The Unapologetic Mathematician

Mathematics for the interested outsider

Kernels and Images of Intertwiners

The next obvious things to consider are the kernel and the image of an intertwining map. So let’s say we’ve got a representation \rho:A\rightarrow\mathrm{End}(V), a representation \sigma:A\rightarrow\mathrm{End}(W), and an intertwiner f:\rho\rightarrow\sigma defined by the linear map f:V\rightarrow W which satisfies \left[\sigma(a)\right]\left(f(v)\right)=f\left(\left[\rho(a)\right](v)\right) for all v\in V.

Now the linear map f immediately gives us two subspaces: the kernel \mathrm{Ker}(f)\subseteq V and the image \mathrm{Im}(f)\subseteq W. And it turns out that each of these is actually a subrepresentation. Showing this isn’t difficult. A subrepresentation is just a subspace that gets sent to itself under the action on the whole space, so we just have to check that \rho(a) always sends vectors in \mathrm{Ker}(f) back to this subspace, and that \sigma(a) always sends vectors in \mathrm{Im}(f) back into this subspace.

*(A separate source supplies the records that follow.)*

(** * rinha-backend-2024-q1: the two handlers of [main.go]

    A shallow embedding of [clientExists], [handleTransactions] and
    [handleTransactionLog].  The handlers talk to PostgreSQL through
    [dbpool]; every call on the pool is a node of a small program tree
    ([prog]), so that "what the handler asks the database and in which
    order" is a value that can be inspected, run against a store, or
    interleaved with another request. *)

From stdpp Require Import base numbers list list_numbers strings gmap sorting.
From Stdlib Require Import ZArith Lia Ascii.

Local Open Scope Z_scope.

(** ** Go values *)

(** Go's [int] on the 64-bit targets the service is built for. *)
Definition minInt64 : Z := - 2 ^ 63.
Definition maxInt64 : Z := 2 ^ 63 - 1.

(** A Go string is a sequence of bytes; [string] holds one [ascii] per byte. *)
Definition byte_of (a : ascii) : Z := Z.of_N (N_of_ascii a).

Fixpoint bytes (s : string) : list Z :=
  match s with
  | EmptyString => []
  | String a s' => byte_of a :: bytes s'
  end.

Fixpoint string_of_bytes (l : list Z) : string :=
  match l with
  | [] => EmptyString
  | b :: l' => String (ascii_of_N (Z.to_N b)) (string_of_bytes l')
  end.

(** [time.Time] values, as microseconds since the Unix epoch. *)
Definition time := Z.

(** Error values.  The handlers only ever compare an error with [nil], so the
    constructors just record where an error came from. *)
Inductive store_error : Type :=
| LimitExceeded
| NotFound
| StorageUnavailable.

Inductive error : Type :=
| ErrSyntax                         (* strconv.ErrSyntax *)
| ErrRange                          (* strconv.ErrRange *)
| ErrConvert (e : error)            (* fiber: "failed to convert: %w" *)
| ErrClienteNaoExiste               (* errors.New("Cliente não existe.") *)
| ErrNoRows                         (* pgx.ErrNoRows *)
| ErrScan                           (* a column that does not fit its destination *)
| ErrRejected                       (* the statement was refused by the server *)
| ErrStore (e : store_error).

Inductive result (A : Type) : Type :=
| Ok (a : A)
| Err (e : error).
Arguments Ok {A} a.
Arguments Err {A} e.

(** ** strconv.Atoi and fiber's ParamsInt *)

Definition digit_of (a : ascii) : option Z :=
  let c := byte_of a in
  if (48 <=? c) && (c <=? 57) then Some (c - 48) else None.

Fixpoint parse_digits (n : Z) (s : string) : option Z :=
  match s with
  | EmptyString => Some n
  | String ch s' =>
      match digit_of ch with
      | Some d => parse_digits (n * 10 + d) s'
      | None => None
      end
  end.

(** An optional sign followed by at least one decimal digit. *)
Definition parse_decimal (s : string) : option Z :=
  match s with
  | EmptyString => None
  | String ch s' =>
      if (byte_of ch =? 45) then                     (* '-' *)
        match s' with
        | EmptyString => None
        | _ => Z.opp <$> parse_digits 0 s'
        end
      else if (byte_of ch =? 43) then                (* '+' *)
        match s' with
        | EmptyString => None
        | _ => parse_digits 0 s'
        end
      else parse_digits 0 s
  end.

(** [strconv.Atoi]: the value and [nil], or 0 with a syntax error, or the
    nearest bound with a range error. *)
Definition Atoi (s : string) : Z * option error :=
  match parse_decimal s with
  | None => (0, Some ErrSyntax)
  | Some n =>
      if n >? maxInt64 then (maxInt64, Some ErrRange)
      else if n <? minInt64 then (minInt64, Some ErrRange)
      else (n, None)
  end.

(** [c.ParamsInt(key)] without a default value: zero and an error when the
    parameter does not convert. *)
Definition ParamsInt (param : string) : Z * option error :=
  let '(value, err) := Atoi param in
  match err with
  | Some e => (0, Some (ErrConvert e))
  | None => (value, None)
  end.

(** ** unicode/utf8 *)

Module utf8.

Definition RuneSelf : Z := 0x80.
Definition MaxRune : Z := 0x10FFFF.
Definition surrogateMin : Z := 0xD800.
Definition surrogateMax : Z := 0xDFFF.

Definition t2 : Z := 0xC0.
Definition t3 : Z := 0xE0.
Definition t4 : Z := 0xF0.
Definition tx : Z := 0x80.
Definition maskx : Z := 0x3F.

Definition rune1Max : Z := 0x7F.
Definition rune2Max : Z := 0x7FF.
Definition rune3Max : Z := 0xFFFF.

Definition locb : Z := 0x80.
Definition hicb : Z := 0xBF.

(** Entries of the [first] table: the low three bits are the size of the
    sequence, the high four index [acceptRanges]. *)
Definition xx : Z := 0xF1.
Definition as_ : Z := 0xF0.
Definition s1 : Z := 0x02.
Definition s2 : Z := 0x13.
Definition s3 : Z := 0x03.
Definition s4 : Z := 0x23.
Definition s5 : Z := 0x34.
Definition s6 : Z := 0x04.
Definition s7 : Z := 0x44.

(** The 256-entry table [first], by the ranges of its rows. *)
Definition first (c : Z) : Z :=
  if c <? 0x80 then as_
  else if c <? 0xC2 then xx
  else if c <? 0xE0 then s1
  else if c =? 0xE0 then s2
  else if c <? 0xED then s3
  else if c =? 0xED then s4
  else if c <? 0xF0 then s3
  else if c =? 0xF0 then s5
  else if c <? 0xF4 then s6
  else if c =? 0xF4 then s7
  else xx.

Definition acceptRanges (i : Z) : Z * Z :=
  if i =? 0 then (locb, hicb)
  else if i =? 1 then (0xA0, hicb)
  else if i =? 2 then (locb, 0x9F)
  else if i =? 3 then (0x90, hicb)
  else if i =? 4 then (locb, 0x8F)
  else (0, 0).

(** [s !!! k]-style indexing into what is left of the string. *)
Definition at_ (s : list Z) (k : nat) : Z := nth k s 0.

(** How many bytes the loop of [RuneCountInString] advances when [s] is
    what is left of the string ([s = c :: _]). *)
Definition advance (c : Z) (s : list Z) : Z :=
  if c <? RuneSelf then 1                                  (* ASCII fast path *)
  else
    let x := first c in
    if x =? xx then 1                                      (* invalid *)
    else
      let size := Z.land x 7 in
      if size >? Z.of_nat (length s) then 1                (* short *)
      else
        let accept := acceptRanges (Z.shiftr x 4) in
        if (at_ s 1 <? accept.1) || (accept.2 <? at_ s 1) then 1
        else if size =? 2 then size
        else if (at_ s 2 <? locb) || (hicb <? at_ s 2) then 1
        else if size =? 3 then size
        else if (at_ s 3 <? locb) || (hicb <? at_ s 3) then 1
        else size.

(** The loop [for i := 0; i < ns; n++]: [s] is [s[i:]], one unit of
    [iterations] is one turn. *)
Fixpoint count_loop (iterations : nat) (s : list Z) (n : Z) : Z :=
  match iterations with
  | O => n
  | S iterations' =>
      match s with
      | [] => n
      | c :: _ => count_loop iterations' (drop (Z.to_nat (advance c s)) s) (n + 1)
      end
  end.

(** Every turn consumes at least one byte, so [len(s)] turns are enough. *)
Definition RuneCountInString (s : string) : Z :=
  count_loop (length (bytes s)) (bytes s) 0.

(** [utf8.AppendRune] on an empty buffer: the encoding of one rune. *)
Definition EncodeRune (r : Z) : list Z :=
  if (0 <=? r) && (r <=? rune1Max) then [r]
  else if (0 <=? r) && (r <=? rune2Max) then
    [Z.lor t2 (Z.shiftr r 6); Z.lor tx (Z.land r maskx)]
  else
    let r := if (r <? 0) || (MaxRune <? r)
                || ((surrogateMin <=? r) && (r <=? surrogateMax))
             then 0xFFFD else r in
    if r <=? rune3Max then
      [Z.lor t3 (Z.shiftr r 12);
       Z.lor tx (Z.land (Z.shiftr r 6) maskx);
       Z.lor tx (Z.land r maskx)]
    else
      [Z.lor t4 (Z.shiftr r 18);
       Z.lor tx (Z.land (Z.shiftr r 12) maskx);
       Z.lor tx (Z.land (Z.shiftr r 6) maskx);
       Z.lor tx (Z.land r maskx)].

(** A Unicode scalar value: a code point that is not a surrogate. *)
Definition ValidRune (r : Z) : Prop :=
  0 <= r <= MaxRune ∧ ¬ (surrogateMin <= r <= surrogateMax).

(** The Go string that holds the given code points. *)
Definition encode (runes : list Z) : string :=
  string_of_bytes (concat (EncodeRune <$> runes)).

End utf8.

(** ** The structs of [main.go] *)

Record Transacao := {
  Transacao_Valor : Z;
  Transacao_Tipo : string;
  Transacao_Descricao : string;
  Transacao_RealizadaEm : time;
}.

Record TransacaoRequest := {
  Valor : Z;
  Tipo : string;
  Descricao : string;
}.

Record Balance := {
  Saldo : Z;
  Limite : Z;
}.

Record BalanceResponse := {
  Total : Z;
  DataExtrato : time;
  BalanceResponse_Limite : Z;
}.

Record TransactionLog := {
  TransactionLog_Saldo : BalanceResponse;
  UltimasTransacoes : list Transacao;
}.

(** The zero value of [Balance], what [var response Balance] declares. *)
Definition Balance_zero : Balance := {| Saldo := 0; Limite := 0 |}.

(** ** Requests and responses *)

(** What [json.Unmarshal(c.Body(), &transaction)] makes of a body.  The
    decoder belongs to the standard library; a request body is represented
    by its outcome.  [&transaction] is a pointer to the pointer returned by
    [new], so a body that is the JSON literal [null] succeeds and leaves
    [transaction] nil. *)
Inductive unmarshalled : Type :=
| UnmarshalError (e : error)
| UnmarshalNil
| Unmarshalled (transaction : TransacaoRequest).

Record Ctx := {
  Params_id : string;          (* the [:id] segment of the path *)
  Body : unmarshalled;
}.

Definition StatusOK : Z := 200.
Definition StatusBadRequest : Z := 400.
Definition StatusNotFound : Z := 404.
Definition StatusUnprocessableEntity : Z := 422.
Definition StatusInternalServerError : Z := 500.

First off, v\in V is in the kernel of f if f(v)=0. Then we calculate

\displaystyle\begin{aligned}f\left(\left[\rho(a)\right](v)\right)=\left[\sigma(a)\right]\left(f(v)\right)\\=\left[\sigma(a)\right](0)=0\end{aligned}

which shoes that \left[\rho(a)\right](v) is also in the kernel of f.

On the other hand, if w\in W is in the image of f, then there is some v\in V so that w=f(v). We calculate

\displaystyle\begin{aligned}\left[\sigma(a)\right](w)=\left[\sigma(a)\right]\left(f(v)\right)\\=f\left(\left[\rho(a)\right](v)\right)\end{aligned}

And so \left[\sigma(a)\right](w) is also in the image of f.

So we’ve seen that the image and kernel of an intertwining map have well-defined actions of A, and so we have subrepresentations. Immediately we can conclude that the coimage \mathrm{Coim}(f)=V/\mathrm{Ker}(f) and the cokernel \mathrm{Cok}(f)=W/\mathrm{Im}(f) are quotient representations.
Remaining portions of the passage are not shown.